- [WORK REQUIRED]:
Below are records. Count every line containing the word "head" and give the number alone.

- [RECORDS PROVIDED]:
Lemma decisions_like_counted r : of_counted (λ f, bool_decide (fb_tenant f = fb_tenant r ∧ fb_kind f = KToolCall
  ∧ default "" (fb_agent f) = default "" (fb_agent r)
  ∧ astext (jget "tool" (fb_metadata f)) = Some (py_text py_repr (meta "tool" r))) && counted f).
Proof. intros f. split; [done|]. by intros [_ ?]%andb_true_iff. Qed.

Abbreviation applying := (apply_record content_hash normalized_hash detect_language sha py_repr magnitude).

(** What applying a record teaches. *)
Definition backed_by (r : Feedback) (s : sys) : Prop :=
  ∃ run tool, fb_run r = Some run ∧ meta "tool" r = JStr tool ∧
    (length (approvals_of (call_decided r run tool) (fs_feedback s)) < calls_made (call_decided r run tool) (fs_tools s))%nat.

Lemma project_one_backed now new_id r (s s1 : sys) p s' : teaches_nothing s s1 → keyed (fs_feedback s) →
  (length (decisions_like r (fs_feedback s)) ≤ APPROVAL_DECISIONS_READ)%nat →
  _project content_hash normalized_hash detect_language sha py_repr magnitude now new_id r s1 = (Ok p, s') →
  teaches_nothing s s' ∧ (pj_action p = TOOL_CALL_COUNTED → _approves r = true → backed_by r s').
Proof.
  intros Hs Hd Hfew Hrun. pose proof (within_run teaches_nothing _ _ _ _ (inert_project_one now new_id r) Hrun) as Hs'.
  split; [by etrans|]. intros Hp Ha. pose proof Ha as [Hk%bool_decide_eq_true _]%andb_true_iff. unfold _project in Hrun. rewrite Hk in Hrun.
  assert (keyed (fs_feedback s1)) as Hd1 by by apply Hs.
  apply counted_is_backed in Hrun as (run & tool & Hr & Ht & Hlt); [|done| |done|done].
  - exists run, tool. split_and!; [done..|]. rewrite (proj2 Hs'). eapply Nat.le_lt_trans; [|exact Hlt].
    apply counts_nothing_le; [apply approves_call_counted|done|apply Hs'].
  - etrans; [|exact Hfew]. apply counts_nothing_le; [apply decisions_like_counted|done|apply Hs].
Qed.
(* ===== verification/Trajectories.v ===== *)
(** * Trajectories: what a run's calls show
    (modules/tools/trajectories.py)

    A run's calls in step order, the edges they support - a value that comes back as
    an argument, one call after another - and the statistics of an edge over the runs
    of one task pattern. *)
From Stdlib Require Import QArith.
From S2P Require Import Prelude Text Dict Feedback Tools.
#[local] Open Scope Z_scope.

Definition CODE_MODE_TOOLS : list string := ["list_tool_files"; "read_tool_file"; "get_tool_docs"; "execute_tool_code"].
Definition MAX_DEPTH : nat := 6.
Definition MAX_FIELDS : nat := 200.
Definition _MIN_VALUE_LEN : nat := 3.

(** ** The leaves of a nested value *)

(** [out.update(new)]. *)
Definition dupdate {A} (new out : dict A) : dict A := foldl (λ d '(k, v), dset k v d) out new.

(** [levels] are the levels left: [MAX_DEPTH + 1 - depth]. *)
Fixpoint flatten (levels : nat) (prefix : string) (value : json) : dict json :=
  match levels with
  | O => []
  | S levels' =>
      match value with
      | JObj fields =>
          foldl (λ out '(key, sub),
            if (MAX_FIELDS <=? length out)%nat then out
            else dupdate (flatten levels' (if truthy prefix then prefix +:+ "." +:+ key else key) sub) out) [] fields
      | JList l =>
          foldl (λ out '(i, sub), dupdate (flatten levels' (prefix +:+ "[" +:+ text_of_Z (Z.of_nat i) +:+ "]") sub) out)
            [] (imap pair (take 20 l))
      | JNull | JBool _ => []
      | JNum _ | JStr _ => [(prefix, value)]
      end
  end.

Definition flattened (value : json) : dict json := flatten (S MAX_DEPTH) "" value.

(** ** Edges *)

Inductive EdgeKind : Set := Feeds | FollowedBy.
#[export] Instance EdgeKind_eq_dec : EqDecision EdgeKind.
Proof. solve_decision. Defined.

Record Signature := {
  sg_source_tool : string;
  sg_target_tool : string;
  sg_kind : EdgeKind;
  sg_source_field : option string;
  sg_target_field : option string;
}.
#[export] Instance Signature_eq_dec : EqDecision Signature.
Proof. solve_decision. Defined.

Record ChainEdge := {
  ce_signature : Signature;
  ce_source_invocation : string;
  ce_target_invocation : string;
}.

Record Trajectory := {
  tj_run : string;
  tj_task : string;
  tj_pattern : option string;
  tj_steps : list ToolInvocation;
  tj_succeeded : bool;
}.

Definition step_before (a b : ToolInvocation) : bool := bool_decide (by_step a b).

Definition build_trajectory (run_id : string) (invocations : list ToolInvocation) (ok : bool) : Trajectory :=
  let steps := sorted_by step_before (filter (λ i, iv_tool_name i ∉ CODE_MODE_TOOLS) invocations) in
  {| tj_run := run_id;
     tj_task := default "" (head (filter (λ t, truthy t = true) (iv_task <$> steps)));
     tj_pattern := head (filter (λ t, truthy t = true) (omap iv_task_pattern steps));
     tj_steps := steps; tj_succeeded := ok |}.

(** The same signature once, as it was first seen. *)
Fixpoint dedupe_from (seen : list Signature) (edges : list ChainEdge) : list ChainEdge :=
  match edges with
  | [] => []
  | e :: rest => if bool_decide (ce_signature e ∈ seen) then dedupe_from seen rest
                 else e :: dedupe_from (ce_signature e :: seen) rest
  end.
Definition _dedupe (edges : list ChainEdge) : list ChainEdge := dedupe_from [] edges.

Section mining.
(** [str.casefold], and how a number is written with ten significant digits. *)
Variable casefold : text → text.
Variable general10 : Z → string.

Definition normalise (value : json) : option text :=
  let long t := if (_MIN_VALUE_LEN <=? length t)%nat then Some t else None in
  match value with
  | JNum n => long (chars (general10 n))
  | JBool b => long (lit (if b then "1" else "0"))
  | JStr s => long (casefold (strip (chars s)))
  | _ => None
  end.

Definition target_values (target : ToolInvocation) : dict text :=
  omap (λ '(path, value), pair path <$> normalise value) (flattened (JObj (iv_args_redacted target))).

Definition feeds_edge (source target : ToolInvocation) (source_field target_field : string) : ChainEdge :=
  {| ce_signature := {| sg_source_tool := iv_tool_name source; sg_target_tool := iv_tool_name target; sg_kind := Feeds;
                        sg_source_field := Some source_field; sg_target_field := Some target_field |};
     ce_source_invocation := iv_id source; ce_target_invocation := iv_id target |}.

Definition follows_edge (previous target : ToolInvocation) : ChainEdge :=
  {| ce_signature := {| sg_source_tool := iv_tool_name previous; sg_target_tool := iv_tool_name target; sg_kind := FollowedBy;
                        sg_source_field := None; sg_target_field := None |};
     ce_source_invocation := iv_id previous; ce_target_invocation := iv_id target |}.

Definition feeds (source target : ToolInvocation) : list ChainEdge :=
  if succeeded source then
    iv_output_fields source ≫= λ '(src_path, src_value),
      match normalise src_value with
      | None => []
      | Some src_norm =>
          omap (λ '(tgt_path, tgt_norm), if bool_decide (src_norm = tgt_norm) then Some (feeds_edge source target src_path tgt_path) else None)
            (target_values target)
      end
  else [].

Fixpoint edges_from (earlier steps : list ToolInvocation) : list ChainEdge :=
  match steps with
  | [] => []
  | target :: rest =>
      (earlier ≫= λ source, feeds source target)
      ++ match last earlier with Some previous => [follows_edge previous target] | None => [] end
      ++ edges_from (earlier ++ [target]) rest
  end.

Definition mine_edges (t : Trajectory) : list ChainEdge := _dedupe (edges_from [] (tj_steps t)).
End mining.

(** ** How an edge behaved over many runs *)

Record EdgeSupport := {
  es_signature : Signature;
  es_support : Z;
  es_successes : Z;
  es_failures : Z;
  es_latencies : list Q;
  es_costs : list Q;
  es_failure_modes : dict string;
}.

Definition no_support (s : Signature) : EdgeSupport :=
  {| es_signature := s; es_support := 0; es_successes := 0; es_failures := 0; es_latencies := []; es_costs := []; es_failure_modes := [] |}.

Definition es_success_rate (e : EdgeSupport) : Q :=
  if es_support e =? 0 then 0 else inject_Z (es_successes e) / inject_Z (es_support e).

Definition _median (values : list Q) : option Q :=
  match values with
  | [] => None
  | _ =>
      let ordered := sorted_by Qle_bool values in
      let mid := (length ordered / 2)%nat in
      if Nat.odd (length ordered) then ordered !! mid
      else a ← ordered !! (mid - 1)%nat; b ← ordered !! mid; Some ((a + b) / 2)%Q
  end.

- [RESPONSE TO THE EXERCISE]:
2